October 2020 – Matt DeMonte, Chief Executive Officer of Revantage Corporate Services

Matt DeMonte,  Chief Executive Officer of Revantage Corporate Services discussed “The Evolving Impact of Covid-19 on Commercial Real Estate and Shared Service Models.” A summary of Matt’s presentation and his bio are below. 

Disruption brings opportunity and nothing has been more disruptive than COVID-19 which has challenged most industries and is forcing innovation into some otherwise tired sectors.

Data should always be anchored in fact and history is a great indicator of the future.

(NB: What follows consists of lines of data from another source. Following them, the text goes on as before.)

(** * easysmsnode: the batch payment dispatcher and its scheduler

    A shallow embedding of
    - [services/payment.js]   (class [PaymentService], the dispatch engine),
    - [services/scheduler.js] (class [SchedulerService], the job scheduler),
    - [controllers/payment.controller.js] (the control plane in front of it),
    - [services/auth.js]      (class [AuthService], the login token),
    - class [MsisdnService]   (the subscriber lookup and its cache),
    followed by the properties of the specification that concern them and
    by further properties of the code.

    JavaScript numbers that reach this code are integers, [NaN] or
    (through a division by zero) [+Infinity]; they are modelled by [jsnum].
    The outside world (the upstream endpoints, the order in which the
    requests of a batch settle, the clock, the rounding of the derived
    rates) enters through section variables. *)

From Stdlib Require Import String Ascii ZArith Bool Lia Arith Permutation Sorted
  List.
Import ListNotations.
Local Open Scope string_scope.
Local Open Scope list_scope.
Local Open Scope Z_scope.

Set Implicit Arguments.

(* ================================================================== *)
(** ** JavaScript numbers and values *)
(* ================================================================== *)

Module Js.

(** The numbers this program computes with. *)
Inductive jsnum : Type :=
| JInt (z : Z)
| JInf
| JNaN.

(** [a < b], [a > b]: every comparison with [NaN] is false. *)
Definition lt (a b : jsnum) : bool :=
  match a, b with
  | JInt x, JInt y => x <? y
  | JInt _, JInf => true
  | _, _ => false
  end.

Definition gt (a b : jsnum) : bool := lt b a.

(** [a - n] for an integer [n]. *)
Definition sub (a : jsnum) (n : Z) : jsnum :=
  match a with
  | JInt x => JInt (x - n)
  | JInf => JInf
  | JNaN => JNaN
  end.

(** [a + b]. *)
Definition plus (a b : jsnum) : jsnum :=
  match a, b with
  | JInt x, JInt y => JInt (x + y)
  | JNaN, _ | _, JNaN => JNaN
  | _, _ => JInf
  end.

(** [a + n] for an integer [n]. *)
Definition add (a : jsnum) (n : Z) : jsnum := plus a (JInt n).

(** [Math.max(n, a)] for an integer [n]. *)
Definition max (n : Z) (a : jsnum) : jsnum :=
  match a with
  | JInt x => JInt (Z.max n x)
  | JInf => JInf
  | JNaN => JNaN
  end.

(** [Math.ceil(n / b)] for an integer [n >= 0] (a length). *)
Definition ceil_div (n : Z) (b : jsnum) : jsnum :=
  match b with
  | JInt 0 => if n =? 0 then JNaN else JInf
  | JInt y => JInt (- ((- n) / y))
  | JInf => JInt 0
  | JNaN => JNaN
  end.

(** The [deleteCount] of [Array.prototype.splice(0, deleteCount)] on an
    array of length [len]: [ToIntegerOrInfinity] sends [NaN] to 0, and the
    result is clamped to [0 .. len]. *)
Definition delete_count (c : jsnum) (len : nat) : nat :=
  match c with
  | JInt x => Nat.min (Z.to_nat x) len
  | JInf => len
  | JNaN => 0%nat
  end.

(** [arr.splice(0, c)]: the removed prefix and what is left in [arr]. *)
Definition splice {A : Type} (arr : list A) (c : jsnum) : list A * list A :=
  let k := delete_count c (length arr) in (firstn k arr, skipn k arr).

(** The values a JSON request body field can hold (numbers restricted to
    those written as integers: [VNum z] is the double that the literal
    of [z] denotes; a missing field is [VUndefined]). *)
Inductive jsval : Type :=
| VUndefined
| VNull
| VBool (b : bool)
| VNum (z : Z)
| VStr (s : string).

(** [Boolean(v)]. *)
Definition to_boolean (v : jsval) : bool :=
  match v with
  | VUndefined | VNull => false
  | VBool b => b
  | VNum z => negb (z =? 0)
  | VStr s => negb (String.eqb s "")
  end.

How COVID has (and will continue to) impact the below industries:

Real Estate (housing)

  • Rise in AR/VR technology for real estate tours (alternatively, in-person, self-guided tours)
  • Increase in millennials moving from cities to suburbs
  • Consumers will be looking for more space with the rise in remote work
  • Multi-family will recover but will need to consider multi-use areas (again, due to the increase in remote work)

Retail

  • Grocery-anchored tenants will be best
  • Strip malls should embrace urgent care centers
  • General merchandisers (Walmart, Target, etc.) are doing well, especially those who offer contactless-delivery and pick-up
    • Big box stores should be leveraged as last-mile distribution centers
    • Retailers need a strong digital presence:
      • 30% of consumers ordered groceries online for the first time during COVID
      • Online orders are up 200%

Hospitality

  • Hospitality valuation is down 20% and hotels will need to pivot to adjust to changing consumer needs:
    • Hotels in proximity to hospitals are poised to do well
    • Those with lots of corporate/entertaining space will need to adjust
    • Ultimately hotels should consider offering apartment-style living
  • Rents are down 47%
  • 58% of NYC hotels are closed or mostly closed
  • Illinois alone laid off 68K hospitality centric workers
  • Revenue per available unit is down 40%
  • Occupancy are as low as 30% (compared to normal)
  • Daily rates are as low as 20% (compared to normal)
  • Recovery not expected until 2024

 Office Space

  • Offices are expected to recover within 12-24 months but should address a hybrid-working model:
    • Leverage physical office space for collaboration
  • While valuations are only off 7%, demand is down 30%
  • Vacancies are up 10-20% depending on locale
  • Flex products (think: WeWork) are still viable offerings  

General tech trends that have emerged with COVID:

  • Contact tracing via facial recognition and/or Bluetooth
  • Thermal scanning
  • Occupancy tracking/thresholds
  • Air filtration- portable units
  • Oat-based products for sustainability
  • Cloud-based data companies (like Snowflake Computing)

Other trends and thoughts

  • Amazon is 1/3 of all warehouse space, 100 million in new sq feet this year alone
  • E-commerce is up 60%
  • Average employee earned 135% of their normal salary due to stimulus package
  • 20% of employees earned 2x their normal salaries due to stimulus package
  • Food production is struggling while stockpiling of supplies in cold storage has increased

With import and export down, warehouses near ports are less in demand

Matt DeMonte’s Bio

Matt DeMonte is the Chief Executive Officer of Revantage Corporate Services.  Matt founded the company in 2017 to support Blackstone’s U.S. real estate portfolio companies with over $100b in Total Equity Value. Revantage provides those affiliated companies with shared services that include due diligence support, valuations and portfolio reporting support, accounting, tax, treasury, legal, risk management, people and culture, technology and innovation, and business transformation services. Prior to joining Revantage, Matt served as the nominated Chief Operations Officer and Global Head of Operations at State Street, Chief Operations Officer and Managing Director at RBC Capital Markets, Managing Director at Goldman Sachs, and Senior Manager at KPMG Consulting. Matt earned his Bachelor of Arts from Colgate University in 1999. He also studied at Harvard University in 1994, the University of London in 1997, and the University of the West Indies in Trinidad and Tobago in 1998.